I refuse to stoop down to a level where I subconsciously seek sympathy from others (eg. readers blahblah). I’ll try make this a very strong, firm post.
Today is a date where its SUPPOSED to be like special and everything. For those whose 090909 turned out to be special, good for you. And i stronglyly urge you to thank God that it’s special. I might have just experienced the worst “interesting date” day.
But from the way i see it, it’s such a holy month. And everything happens for a reason. If that’s how Allah wants to challenge me, then I’ll accept it. I’ll accept it- with open arms. Because you cant fight fate. You cant fight what’s meant to be. You cant fight what Allah determines. He’s the Almighty, He’s the Great. So, I’ll accept it, and I’ll pull through.

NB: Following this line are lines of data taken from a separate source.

Lemma variable_token_le z n t : z <> [] -> variable_token z = (n, t) -> (1 <= n <= length z)%nat.
Proof.
  intros Hne Hi. unfold variable_token in Hi. destruct z as [|c z]; [done|]. cbn [drop length] in *.
  rewrite drop_0 in Hi. destruct (variable_loop z 1 0) as [[i k] b] eqn:E. simplify_eq.
  apply (variable_loop_le (length z)) in E; lia.
Qed.

(** A token that is not accepted still advances, and passes the terminator
    only for an exclamation mark at the end. *)
Lemma token_length z n t :
  cstring z -> z <> [] -> sqlite3GetToken z = (n, t) -> (1 <= n)%nat /\ ((n <= length z)%nat \/ z = [33]).
Proof.
  intros Hz Hne Hg. destruct (decide (t = TK_ILLEGAL)) as [->|Ht].
  2:{ destruct (token_sound z n t Hz Hne Hg Ht) as (s & r & -> & -> & Hs%token_nonempty).
      rewrite length_app. lia. }
  assert (Hl : (1 <= length z)%nat) by (destruct z; [done|cbn; lia]).
  assert (Hid : id_token z = (n, TK_ILLEGAL) -> (1 <= n <= length z)%nat) by by apply id_token_le.
  assert (Hvar : variable_token z = (n, TK_ILLEGAL) -> (1 <= n <= length z)%nat) by by apply variable_token_le.
  unfold sqlite3GetToken in Hg.
  assert (Hb : is_u8 (deref z)) by (destruct z; [done|]; apply Forall_cons in Hz as [? _]; cbn; unfold_int; lia).
  rewrite <- (isdigit_spec _ Hb) in Hg.
  repeat (test Hg; [first [discriminate | lia | apply Hvar in Hg; lia | idtac]|]).
  all: try discriminate.
  - by destruct (comment_loop _ _ _).
  - injection Hg as <-. split; [lia|]. match goal with E : (deref z =? 33) = true |- _ => apply Z.eqb_eq in E end.
    destruct z as [|c [|d z]]; cbn in *; [done|right; by subst|left; lia].
  - destruct z as [|c z]; [done|]. cbn [drop deref] in Hg. rewrite drop_0 in Hg.
    destruct (string_loop c z 1) as [i c'] eqn:El. apply (string_loop_le c (length z)) in El; [|lia].
    destruct (c' =? 39), (negb (c' =? 0)); simplify_eq; cbn [length]; lia.
  - apply number_token_le in Hg; [lia|]. right. split; [by apply Z.eqb_eq|]. by destruct (sqlite3Isdigit (at_ z 1)).
  - apply number_token_le in Hg; [lia|by left].
  - destruct z as [|c z]; [done|]. cbn [drop deref] in Hg. rewrite drop_0 in Hg.
    destruct (bracket_loop c z 1) as [i c'] eqn:El. apply bracket_loop_le in El. simplify_eq. cbn [length]. lia.
  - apply Hvar in Hg. lia.
  - match goal with E : (at_ z 1 =? 39) = true |- _ => apply Z.eqb_eq in E end. assert (Hl1 : (1 < length z)%nat) by (apply at_lt; lia).
    pose proof (scan_le sqlite3Isxdigit (drop 2 z)) as H2. rewrite length_drop in H2.
    set (i := (2 + scan sqlite3Isxdigit (drop 2 z))%nat) in *.
    pose proof (scan_le (not_char 39) (drop i z)) as Hk. rewrite length_drop in Hk.
    destruct (negb (at_ z i =? 39) || Nat.odd i); [|by simplify_eq].
    set (k := (i + scan (not_char 39) (drop i z))%nat) in *.
    destruct (Z.eqb_spec (at_ z k) 0) as [|Hnz]; cbn [negb] in Hg; simplify_eq; [lia|].
    apply at_lt in Hnz. lia.
  - apply Hid in Hg. lia.
  - apply Hid in Hg. lia.
Qed.
End Sound.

I dont know how. But I have to. I do not have a choice. It’s true when they say at times when you feel at an all time low, praying is the only way out. praying calms you down. When you’re down on the praying mat, just telling Allah how you feel and how much you want him to give you strength and even more patience, you can’t help but realise how small you are. Like i said, if this is how its meant to be, then I’ll accept it with open arms. Because that’s the right thing to do. If I’ve been patient for the last five months, there is no excuse for me not being able to be patient. I just need more strength. And I need to believe that I can be patient.
Although I’m back at square one, I learnt to be patient. thats one thing I can take back to call my own.
But nevertheless, I’ll still make you smile, with that 32 ways.